Reflet de la fin de la politique «Zéro-Covid» en Chine, les importations chinoises de pétrole brut ont rebondi en décembre, pour atteindre 48 millions de tonnes, soit une hausse de 20% par rapport aux trois précédents mois de l’année, chiffre bien supérieur à la moyenne de 2017-2021 de 41,5 millions de tonnes.

La Chine a également augmenté, pour la seconde fois en janvier, ses quotas d’importations en pétrole brut pour 2023 de 20% par rapport à la même période en 2022. Cette allocation s’est faite plus tôt que d’habitude, afin de stimuler son économie affaiblie par l’idéologie Zéro-Covid et encourager la production des raffineurs privés.
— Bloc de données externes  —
(* ===== verification/Filter.v ===== *)
(** The userspace packet filter: [internal/wg/filter.go].

    The packet decoder indexes bytes that may not be there; an access out of
    range panics, which is [None] here, outside the [ok] result.  The clock is
    an argument: a method takes what each of its calls of [now] returned. *)

From S2P Require Import Prelude GoStrings NetIP.

(** ** Data *)

Definition ProtoAny : string := "any".
Definition ProtoTCP : string := "tcp".
Definition ProtoUDP : string := "udp".
Definition ProtoICMP : string := "icmp".

Record FilterRule := { fSrc : prefix; fDst : addr; fProto : string; fLo : Z; fHi : Z }.
Record ForwardRule := { wSrc : prefix; wDst : prefix; wProto : string; wLo : Z; wHi : Z }.

Inductive FilterHook := HookInput | HookForward.

#[export] Instance hook_eq_dec : EqDecision FilterHook.
Proof. solve_decision. Defined.

Record FilterSet := {
  Interface : string;
  Hook : FilterHook;
  sLocal : addr;
  sLocal6 : addr;
  sVisible : list addr;
  sRules : list FilterRule;
  sForward : list ForwardRule;
  Masquerade : list prefix;
  MasqueradeFrom : prefix;
  MasqueradeFrom6 : prefix;
  routerOnly : bool;
}.

Definition locals (s : FilterSet) : list addr := filter (λ a, IsValid a = true) [sLocal s; sLocal6 s].

Definition flowUDP : Z := 120 * second.
Definition flowTCP : Z := 3600 * second.
Definition flowTCPDone : Z := 30 * second.
Definition flowICMP : Z := 30 * second.
Definition sweepEvery : Z := 30 * second.

Definition protoICMP : Z := 1.
Definition protoTCP : Z := 6.
Definition protoUDP : Z := 17.
Definition protoICMPv6 : Z := 58.

Record compiledFilter := {
  hook : FilterHook;
  local : addr;
  local6 : addr;
  visible : gset addr;
  rules : list FilterRule;
  forward : list ForwardRule;
}.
Le risque est donc haussier sur la demande chinoise de brut.

Selon l’Agence internationale de l’énergie (AIE), la demande mondiale de pétrole pourrait augmenter de 1,9 million de baril par jour (b/j) pour atteindre un nouveau record en 2023 à 101,7 millions de b/j (à comparer à 99,9 millions b/j pour 2022), en lien avec l’ouverture de la Chine, qui serait responsable de plus de la moitié de la hausse. L’idéologie «Zéro-Covid» a déprimé l’activité économique l’an dernier, entraînant une baisse de la demande chinoise de pétrole de 390’000 b/j, soit sa plus forte baisse annuelle, pour la première fois depuis 1990!

Le rebond des métaux «verts»

L’année 2022 a été marquée par une baisse des cours des métaux industriels, notamment le cuivre (-13,6%), le zinc (-16%) et l’aluminium (-15,3%), c’est-à-dire les métaux «verts», intervenant dans la composition des technologies renouvelables.

Les prix de ces métaux avaient enregistré une hausse spectaculaire en 2020-2021, reflétant la volonté de passer vers une consommation durable, ainsi que les distorsions des chaînes d’approvisionnement liées au COVID-19.

En 2022, les cours ont chuté, liés aux craintes de récession mondiale à la suite de l’éclatement de la guerre en Ukraine. Dès la fin de l’année 2022, les cours ont amorcé un rebond dans la perspective de l’ouverture de la Chine. Le zinc a enregistré une performance de plus de 10% depuis le début de l’année 2023 et le cuivre a passé la barre des 9000 dollars la tonne pour la première fois depuis juin. Représentant près de 40% de la consommation mondiale de cuivre et de zinc et 35% pour l’aluminium, la Chine se présente donc comme le principal déterminant des prix de ces métaux.

Les planètes sont alignées pour que l’année 2023 soit celle des matières premières. En termes de stratégie d’investissement, il faut privilégier l’Amérique latine, notamment les pays producteurs de métaux, comme le Pérou, le deuxième producteur mondial de cuivre, d’argent et de zinc, ainsi que le plus gros producteur d’or et de zinc d’Amérique latine. Ses exportations vers la Chine représentent 8% de son PIB. Le manque de visibilité sur sa situation politique conduit à privilégier le Chili, grand producteur de cuivre et dont les exportations vers la Chine représentent 12% du PIB. La hausse des cours des métaux devrait améliorer les termes de l’échange de ces deux pays, bénéficiant à leurs devises. Depuis le début de l’année, le peso chilien fait partie des trois premières devises émergentes qui enregistrent les meilleures performances par rapport au dollar: rouble (7,65%), bath thaïlandais (4,76%) qui bénéficie de la reprise du tourisme des Chinois, et le peso chilien (3,37%).